[[ Extracted information, beginning ]]
(* ===== verification/CJsonMinify.v ===== *)
(** [cJSON_Minify] of src/test_targets/cjson/cJSON.c: blanks and comments are removed from
    a text in place.  Proofs are in CJsonMinifyProofs.v. *)
From S2P Require Import Prelude.

(** A position in the block [buf] stands for each of the pointers [json], from which the text is
    read, and [into], where it is written. *)

Fixpoint oneline_loop (fuel : nat) (buf : list Z) (input : Z) : option Z :=
  match fuel with
  | O => None
  | S fuel =>
      c ← buf.[input];
      if c =? 0 then Some input else if c =? 10 then Some (input + 1) else oneline_loop fuel buf (input + 1)
  end.
Definition skip_oneline_comment (buf : list Z) (input : Z) : option Z :=
  oneline_loop (S (length buf)) buf (input + 2).

Fixpoint multiline_loop (fuel : nat) (buf : list Z) (input : Z) : option Z :=
  match fuel with
  | O => None
  | S fuel =>
      c ← buf.[input];
      if c =? 0 then Some input
      else
        close ← (if c =? 42 then d ← buf.[input + 1]; Some (d =? 47) else Some false);
        if close : bool then Some (input + 2) else multiline_loop fuel buf (input + 1)
  end.
Definition skip_multiline_comment (buf : list Z) (input : Z) : option Z :=
  multiline_loop (S (length buf)) buf (input + 2).

(** The block, and where [input] and [output] end up. *)
Fixpoint string_loop (fuel : nat) (buf : list Z) (input output : Z) : option (list Z * Z * Z) :=
  match fuel with
  | O => None
  | S fuel =>
      c ← buf.[input];
      if c =? 0 then Some (buf, input, output)
      else
        buf ← wr buf output c;
        c ← buf.[input];
        if c =? 34 then buf ← wr buf output 34; Some (buf, input + 1, output + 1)
        else
          quote ← (if c =? 92 then d ← buf.[input + 1]; Some (d =? 34) else Some false);
          if quote : bool then
            d ← buf.[input + 1];
            buf ← wr buf (output + 1) d;
            string_loop fuel buf (input + 1 + 1) (output + 1 + 1)
          else string_loop fuel buf (input + 1) (output + 1)
  end.
Definition minify_string (buf : list Z) (input output : Z) : option (list Z * Z * Z) :=
  c ← buf.[input];
  buf ← wr buf output c;
  string_loop (S (length buf)) buf (input + 1) (output + 1).

Fixpoint minify_loop (fuel : nat) (buf : list Z) (json into : Z) : option (list Z * Z) :=
  match fuel with
  | O => None
  | S fuel =>
      c ← buf.[json];
      if c =? 0 then Some (buf, into)
      else if (c =? 32) || (c =? 9) || (c =? 13) || (c =? 10) then minify_loop fuel buf (json + 1) into
      else if c =? 47 then
        d ← buf.[json + 1];
        if d =? 47 then json ← skip_oneline_comment buf json; minify_loop fuel buf json into
        else if d =? 42 then json ← skip_multiline_comment buf json; minify_loop fuel buf json into
        else minify_loop fuel buf (json + 1) into
      else if c =? 34 then
        '(buf, json, into) ← minify_string buf json into; minify_loop fuel buf json into
      else buf ← wr buf into c; minify_loop fuel buf (json + 1) (into + 1)
  end.
Definition cJSON_Minify (json : option (list Z)) : option (option (list Z)) :=
  match json with
  | None => Some None
  | Some buf =>
      '(buf, into) ← minify_loop (S (length buf)) buf 0 0;
      buf ← wr buf into 0;
      Some (Some buf)
  end.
[[ Extracted information, end ]]
* [The task]:
Which lines in the data above hold the string "false"? Return each of them.

* [Answer]:
        close ← (if c =? 42 then d ← buf.[input + 1]; Some (d =? 47) else Some false);
          quote ← (if c =? 92 then d ← buf.[input + 1]; Some (d =? 34) else Some false);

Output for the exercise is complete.